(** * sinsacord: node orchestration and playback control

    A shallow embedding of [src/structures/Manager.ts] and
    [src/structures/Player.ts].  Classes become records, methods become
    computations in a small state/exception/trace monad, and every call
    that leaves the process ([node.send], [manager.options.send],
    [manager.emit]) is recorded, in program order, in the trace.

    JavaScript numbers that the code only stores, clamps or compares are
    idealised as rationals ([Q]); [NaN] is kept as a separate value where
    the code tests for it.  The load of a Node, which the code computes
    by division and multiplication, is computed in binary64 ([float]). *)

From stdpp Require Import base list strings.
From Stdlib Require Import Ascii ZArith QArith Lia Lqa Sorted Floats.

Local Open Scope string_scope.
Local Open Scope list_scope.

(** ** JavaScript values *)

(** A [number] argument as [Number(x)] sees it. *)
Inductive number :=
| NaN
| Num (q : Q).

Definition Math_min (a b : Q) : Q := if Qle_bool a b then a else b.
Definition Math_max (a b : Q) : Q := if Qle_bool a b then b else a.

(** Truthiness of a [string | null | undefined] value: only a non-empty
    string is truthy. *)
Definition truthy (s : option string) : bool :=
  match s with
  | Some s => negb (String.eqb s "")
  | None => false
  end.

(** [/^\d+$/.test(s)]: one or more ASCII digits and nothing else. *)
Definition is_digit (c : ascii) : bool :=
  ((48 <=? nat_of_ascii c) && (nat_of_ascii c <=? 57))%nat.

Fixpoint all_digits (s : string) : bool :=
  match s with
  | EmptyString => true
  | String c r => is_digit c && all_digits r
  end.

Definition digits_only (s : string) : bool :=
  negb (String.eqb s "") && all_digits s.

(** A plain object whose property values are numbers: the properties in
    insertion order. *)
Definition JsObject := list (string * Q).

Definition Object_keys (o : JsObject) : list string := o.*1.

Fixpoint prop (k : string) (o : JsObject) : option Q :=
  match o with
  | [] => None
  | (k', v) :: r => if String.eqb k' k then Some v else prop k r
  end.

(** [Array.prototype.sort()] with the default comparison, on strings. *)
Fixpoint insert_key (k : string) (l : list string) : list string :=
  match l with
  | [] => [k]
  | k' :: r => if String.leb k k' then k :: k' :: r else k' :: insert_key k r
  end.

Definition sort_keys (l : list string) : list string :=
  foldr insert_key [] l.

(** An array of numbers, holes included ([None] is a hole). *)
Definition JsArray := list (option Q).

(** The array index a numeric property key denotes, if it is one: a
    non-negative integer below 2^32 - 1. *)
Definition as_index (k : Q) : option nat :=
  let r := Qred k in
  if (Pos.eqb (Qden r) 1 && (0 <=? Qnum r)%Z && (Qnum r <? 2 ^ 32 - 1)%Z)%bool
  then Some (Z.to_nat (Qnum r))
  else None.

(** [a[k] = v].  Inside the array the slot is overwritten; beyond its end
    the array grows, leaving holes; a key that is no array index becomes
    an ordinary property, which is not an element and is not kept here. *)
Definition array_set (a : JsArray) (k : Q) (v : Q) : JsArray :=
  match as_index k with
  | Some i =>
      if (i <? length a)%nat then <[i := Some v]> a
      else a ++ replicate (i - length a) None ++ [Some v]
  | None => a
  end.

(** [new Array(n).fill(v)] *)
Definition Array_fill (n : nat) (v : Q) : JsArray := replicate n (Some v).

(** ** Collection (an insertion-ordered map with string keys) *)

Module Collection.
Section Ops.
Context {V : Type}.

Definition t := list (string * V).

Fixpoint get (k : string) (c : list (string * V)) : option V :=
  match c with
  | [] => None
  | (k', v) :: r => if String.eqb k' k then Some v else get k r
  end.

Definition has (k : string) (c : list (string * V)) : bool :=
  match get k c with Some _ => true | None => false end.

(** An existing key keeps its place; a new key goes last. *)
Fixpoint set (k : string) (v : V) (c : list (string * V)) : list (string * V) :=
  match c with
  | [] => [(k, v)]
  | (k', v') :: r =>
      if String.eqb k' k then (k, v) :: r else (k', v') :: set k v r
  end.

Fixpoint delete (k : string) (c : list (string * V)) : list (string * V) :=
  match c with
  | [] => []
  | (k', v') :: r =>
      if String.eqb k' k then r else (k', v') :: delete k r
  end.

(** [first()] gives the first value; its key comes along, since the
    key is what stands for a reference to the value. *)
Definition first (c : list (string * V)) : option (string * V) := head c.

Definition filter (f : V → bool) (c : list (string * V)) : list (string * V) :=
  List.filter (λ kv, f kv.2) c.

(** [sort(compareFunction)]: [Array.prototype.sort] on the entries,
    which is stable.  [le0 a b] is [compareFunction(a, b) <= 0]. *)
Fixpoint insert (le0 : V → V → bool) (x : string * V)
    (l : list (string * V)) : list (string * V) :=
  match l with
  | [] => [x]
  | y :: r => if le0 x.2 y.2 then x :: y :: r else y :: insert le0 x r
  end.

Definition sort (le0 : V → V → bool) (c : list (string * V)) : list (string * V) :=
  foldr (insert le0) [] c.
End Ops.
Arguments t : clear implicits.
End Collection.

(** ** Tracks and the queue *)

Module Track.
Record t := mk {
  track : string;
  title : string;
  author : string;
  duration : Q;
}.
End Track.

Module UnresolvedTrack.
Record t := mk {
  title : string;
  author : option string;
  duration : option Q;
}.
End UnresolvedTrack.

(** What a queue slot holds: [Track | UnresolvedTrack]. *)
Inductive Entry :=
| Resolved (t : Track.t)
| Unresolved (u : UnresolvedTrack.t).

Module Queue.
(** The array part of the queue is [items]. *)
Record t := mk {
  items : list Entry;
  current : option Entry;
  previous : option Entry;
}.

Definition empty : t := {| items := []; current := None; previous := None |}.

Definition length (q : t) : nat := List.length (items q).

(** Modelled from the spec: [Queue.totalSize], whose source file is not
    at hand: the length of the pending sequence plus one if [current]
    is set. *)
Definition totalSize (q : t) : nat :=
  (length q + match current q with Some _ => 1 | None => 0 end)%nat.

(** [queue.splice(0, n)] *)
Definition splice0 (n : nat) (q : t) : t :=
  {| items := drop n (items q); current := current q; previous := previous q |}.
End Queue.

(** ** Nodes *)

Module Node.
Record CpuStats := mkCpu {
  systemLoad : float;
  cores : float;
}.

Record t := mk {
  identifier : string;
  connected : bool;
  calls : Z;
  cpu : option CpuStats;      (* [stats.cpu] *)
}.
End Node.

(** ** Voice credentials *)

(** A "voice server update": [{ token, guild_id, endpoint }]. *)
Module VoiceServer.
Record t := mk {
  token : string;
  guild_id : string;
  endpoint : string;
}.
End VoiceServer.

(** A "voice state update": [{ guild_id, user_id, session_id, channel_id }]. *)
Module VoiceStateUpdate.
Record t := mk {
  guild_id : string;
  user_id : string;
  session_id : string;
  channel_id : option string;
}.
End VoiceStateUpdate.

━━━━━━

● **Work to be completed**
Reproduce each line from the listing above that includes the word "JsArray".

● **Output for this exercise**
Definition JsArray := list (option Q).
Definition array_set (a : JsArray) (k : Q) (v : Q) : JsArray :=
Definition Array_fill (n : nat) (v : Q) : JsArray := replicate n (Some v).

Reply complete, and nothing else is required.